When I finally figured out what had caused the tremendous bang I experienced, I turned around and saw the driver of the car behind me talking on a cell phone and smiling. She pointed to the parking lot right next to us, indicating we should turn in there to get out of traffic. I called the police and reported the accident. When the officer showed up and asked what happened, she claimed that a black truck struck the back of her SUV, pushing her into my car. This black truck then drove off instead of turning into the parking lot. This is hogwash and I said as much to the officer at the time (not in those words of course). Here are the facts:
I have seen and heard multi-car wrecks in the past. I used to work at a dry cleaner's next to a notoriously dangerous intersection; the front was all glass and the doors and windows were always open, so we saw and heard at least 3 wrecks per month, of varying seriousness. We were all very familiar with the sound of a car crash. In this instance I did not hear any other impact, nor the sound of brakes applied or tires being pushed across the asphalt. I heard exactly one sound and it was the sound of her car colliding with mine. My window was rolled down at the time because I quit smoking a month ago and still open the window whenever I drive out of habit.
There was no damage to the back of her car, not even a mark. There was a hitch on the back of it and she said it must have absorbed all the impact without causing any damage to her car.
Assuming the above to be true, the hitch should have caused some damage to the front of the truck. The officer and I examined the road and I was able to show him where my collision occurred because I found a magnet that fell off the back of my car, pieces of my taillights and a metal thing that was securing my tag lights. There was no debris in the area where the alleged first impact would have occurred.
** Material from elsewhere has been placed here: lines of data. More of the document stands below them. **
(** A class is a state class exactly when the name of its superclass
    starts with [State<]; it is a stateless widget exactly when its
    superclass is [StatelessWidget]; no class is both a widget and a state
    class. *)
Theorem class_kinds (c : DartClass.t) :
  DartClass.isState c
  = match DartClass.superclass c with
    | Some s => Js.startsWith s "State<"
    | None => false
    end
  /\ (DartClass.isStatelessWidget c = true <->
      DartClass.superclass c = Some "StatelessWidget")
  /\ DartClass.isWidget c && DartClass.isState c = false.
Proof.
  unfold DartClass.isState, DartClass.isStatelessWidget, DartClass.isWidget.
  destruct (DartClass.superclass c) as [s|]; [|repeat split; discriminate].
  split; [|split].
  - destruct (Js.startsWith s "State<") eqn:E; [|now rewrite andb_false_r].
    now rewrite (state_is_no_widget s E).
  - rewrite andb_true_iff, orb_true_iff, !String.eqb_eq. split.
    + intros [_ ->]. reflexivity.
    + intros H. inversion H. split; [now left | reflexivity].
  - destruct (String.eqb s "StatelessWidget" || String.eqb s "StatefulWidget");
      reflexivity.
Qed.

(** ** DartClass: the constructor text without a stray [const] *)

Lemma replace_absent (s pat rep : string) :
  Js.includes s pat = false -> Js.replace s pat rep = s.
Proof.
  induction s as [|c s IH]; cbn [Js.includes Js.replace].
  - destruct (prefix pat ""); [discriminate | reflexivity].
  - destruct (prefix pat (String c s)); [discriminate|].
    intros H. now rewrite IH.
Qed.

Lemma prefix_append (p r : string) : prefix p (p ++ r) = true.
Proof.
  induction p as [|a p IH]; [now destruct r|].
  cbn [String.append prefix]. destruct (ascii_dec a a) as [_|N]; [exact IH | now elim N].
Qed.

Lemma drop_append (p r : string) : Js.drop (String.length p) (p ++ r) = r.
Proof. induction p as [|a p IH]; [reflexivity | exact IH]. Qed.

Lemma replace_prefix (p r rep : string) : Js.replace (p ++ r) p rep = rep ++ r.
Proof.
  destruct (p ++ r) as [|c s] eqn:E; cbn [Js.replace]; rewrite <- E;
    now rewrite prefix_append, drop_append.
Qed.

(** When the constructor text holds no [const], or holds it in front,
    [hasNamedConstructor] tests whether the text, without that [const] and
    without leading white space, starts with the class name and [({]. *)
Theorem hasNamedConstructor_plain (c : DartClass.t) (text : string) :
  DartClass.constr c = Some text ->
  (Js.includes text "const" = false ->
   DartClass.hasNamedConstructor c
   = Js.startsWith (Js.trimLeft text) (Js.str (DartClass.name c) ++ "({"))
  /\ (forall rest, text = "const" ++ rest ->
      DartClass.hasNamedConstructor c
      = Js.startsWith (Js.trimLeft rest) (Js.str (DartClass.name c) ++ "({")).
Proof.
  intros Hc. unfold DartClass.hasNamedConstructor. rewrite Hc. split.
  - intros H. now rewrite (replace_absent _ _ _ H).
  - intros rest ->.
    now rewrite replace_prefix.
Qed.

Lemma hasNamedConstructor_plain_witness :
  DartClass.hasNamedConstructor Sample.constant
  = Js.startsWith (Js.trimLeft " Unit({this.id});") "Unit({".
Proof.
  apply (proj2 (hasNamedConstructor_plain Sample.constant "const Unit({this.id});"
                  eq_refl) " Unit({this.id});").
  reflexivity.
Defined.

(** ** DartClassProperty: the element type *)

Lemma prefix_empty (s : string) : prefix "" s = true.
Proof. now destruct s. Qed.

Lemma replace_char_end (t : string) (ch : ascii) :
  Js.includes t (String ch "") = false ->
  Js.replace (t ++ String ch "") (String ch "") "" = t.
Proof.
  induction t as [|c t IH]; intros H.
  - cbn [String.append Js.replace prefix].
    destruct (ascii_dec ch ch) as [_|N]; [reflexivity | now elim N].
  - cbn [Js.includes prefix] in H. cbn [String.append Js.replace prefix].
    destruct (ascii_dec ch c) as [->|N].
    + rewrite prefix_empty in H. discriminate.
    + now rewrite IH.
Qed.

(** For a list or a set written with one type argument that holds no
    closing bracket, [listType] is the property of that argument. *)
Theorem listType_element (toVarName : string -> string)
    (p : DartClassProperty.t) (t : string) :
  Js.includes t ">" = false ->
  DartClassProperty.rawType p = "List<" ++ t ++ ">"
  \/ DartClassProperty.rawType p = "Set<" ++ t ++ ">" ->
  DartClassProperty.rawType (DartClassProperty.listType toVarName p) = t
  /\ DartClassProperty.lineNumber (DartClassProperty.listType toVarName p)
     = DartClassProperty.lineNumber p.
Proof.
  intros Ht Hraw. unfold DartClassProperty.listType.
  destruct Hraw as [Hraw|Hraw].
  - assert (Hl : DartClassProperty.isList p = true).
    { unfold DartClassProperty.isList, DartClassProperty.isCollectionType,
        Js.startsWith. rewrite Hraw.
      change ("List" ++ "<") with "List<". rewrite prefix_append.
      apply orb_true_r. }
    assert (Hs : DartClassProperty.isSet p = false).
    { unfold DartClassProperty.isSet, DartClassProperty.isCollectionType,
        Js.startsWith. rewrite Hraw. reflexivity. }
    rewrite Hl, Hs. cbn [orb DartClassProperty.newDartClassProperty
                          DartClassProperty.rawType DartClassProperty.lineNumber].
    split; [|reflexivity]. rewrite Hraw.
    change ("List" ++ "<") with "List<".
    rewrite replace_prefix. cbn [String.append].
    rewrite (replace_char_end t _ Ht). reflexivity.
  - assert (Hs : DartClassProperty.isSet p = true).
    { unfold DartClassProperty.isSet, DartClassProperty.isCollectionType,
        Js.startsWith. rewrite Hraw.
      change ("Set" ++ "<") with "Set<". rewrite prefix_append.
      apply orb_true_r. }
    rewrite Hs, orb_true_r.
    cbn [DartClassProperty.newDartClassProperty
           DartClassProperty.rawType DartClassProperty.lineNumber].
    split; [|reflexivity]. rewrite Hraw.
    change ("Set" ++ "<") with "Set<".
    rewrite replace_prefix. cbn [String.append].
    rewrite (replace_char_end t _ Ht). reflexivity.
Qed.

Lemma listType_element_witness :
  DartClassProperty.rawType (DartClassProperty.listType (fun s => s) Sample.tags)
  = "String"
  /\ DartClassProperty.lineNumber
       (DartClassProperty.listType (fun s => s) Sample.tags)
     = DartClassProperty.lineNumber Sample.tags.
Proof.
  apply (listType_element (fun s => s) Sample.tags "String").
  - reflexivity.
  - right. reflexivity.
Defined.

(** ** Imports: which declarations the block holds *)

Section LineStart.

Variable pat : string.
Hypothesis pat_one_line : Js.hasNewline pat = false.
Hypothesis pat_not_empty : pat <> "".

Lemma prefix_line (l rest : string) :
  forall p : string,
    Js.hasNewline p = false -> prefix p (l ++ Js.nl ++ rest) = prefix p l.
Proof.
  induction l as [|c l IH]; intros [|a p] Hp; try reflexivity.
  - cbn [Js.hasNewline] in Hp. apply orb_false_iff in Hp as [Ha _].
    cbn. destruct (ascii_dec a _) as [->|_]; [discriminate | reflexivity].
  - cbn [Js.hasNewline] in Hp. apply orb_false_iff in Hp as [_ Hp].
    cbn [String.append prefix]. destruct (ascii_dec a c); [now apply IH | reflexivity].
Qed.

Lemma matchAfterBreak_line (l rest : string) :
  Js.matchAfterBreak (l ++ Js.nl ++ rest) pat
  = Js.matchAfterBreak l pat || Js.testLineStart rest pat.
Proof.
  induction l as [|c l IH].
  - reflexivity.
  - cbn [String.append Js.matchAfterBreak].
    rewrite IH, (prefix_line l rest pat pat_one_line). now rewrite orb_assoc.
Qed.

Lemma testLineStart_line (l rest : string) :
  Js.testLineStart (l ++ Js.nl ++ rest) pat
  = Js.testLineStart l pat || Js.testLineStart rest pat.
Proof.
  unfold Js.testLineStart at 1 2.
  rewrite matchAfterBreak_line, (prefix_line l rest pat pat_one_line).
  now rewrite orb_assoc.
Qed.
I was in a car that was the victim of a hit-and-run once, and I have witnessed two others. In each case there was an overwhelming response from outraged bystanders. People tend to react to the injustice of a hit-and-run accident. No other people responded in this case, and we were surrounded by other drivers.
This woman was remarkably calm for someone who had just been the middle of a 3-car-wreck sandwich. When I turned around to find out what the heck just happened, she was facing forward and smiling, not looking behind her to figure out what the heck just happened. She didn't even look at the back of her car until the officer asked her if it was damaged. She was totally unperturbed by the fact that someone just rammed her car into mine and then drove off. She said she felt fine despite sustaining a double whammy impact. (I did not feel fine, in fact in addition to the pain in my back and neck, I have a bruise on the back of my head where it bounced off my headrest.)
I told the officer that I did not see or hear anything other than her car hitting mine, and pointed out the lack of damage to her car. He noted in the report that there was no damage to the back of her car, but he still characterized it as "hit-and-run" regarding her car and the black truck. Her insurance company supports her version of the story and I just received a letter informing me that my claim was denied because the fault lies with the invincible vanishing black truck and not with her. How is this possible? Even disregarding the circumstantial issues and personality observations, the fact remains that there is no physical evidence to support a collision between her car and a black truck, or any other car. I understand that her insurance doesn't want to pay, but how can they endorse such a flimsy story? Is that legal? Can they just decide to accept her version even though it does not align with any evidence? Is there anything I can do about this? I called that police officer to tell him the wreck occurred almost directly in front of an ATM and maybe its surveillance camera captured it, and he basically told me that my wreck was so low on his list of priorities that it's practically underground. I spoke to a lawyer who told me that a wreck involving a 12 year-old Toyota and nothing more serious than "lumbar strain" was not worth his time. My insurance company said that my "uninsured motorist" coverage requires that I actually prove the responsible motorist was not insured, which I obviously can't do. I don't understand why my insurance company can't tell her insurance company that they DON'T believe her story and DO think she was the at fault driver! Why does her insurance company get to decide this, and why isn't some kind of physical evidence weighed? Aside from the fact that I can't get my car fixed, the injustice of this is eating me up. I had no idea insurance companies worked this way. Any advice or opinions would be appreciated.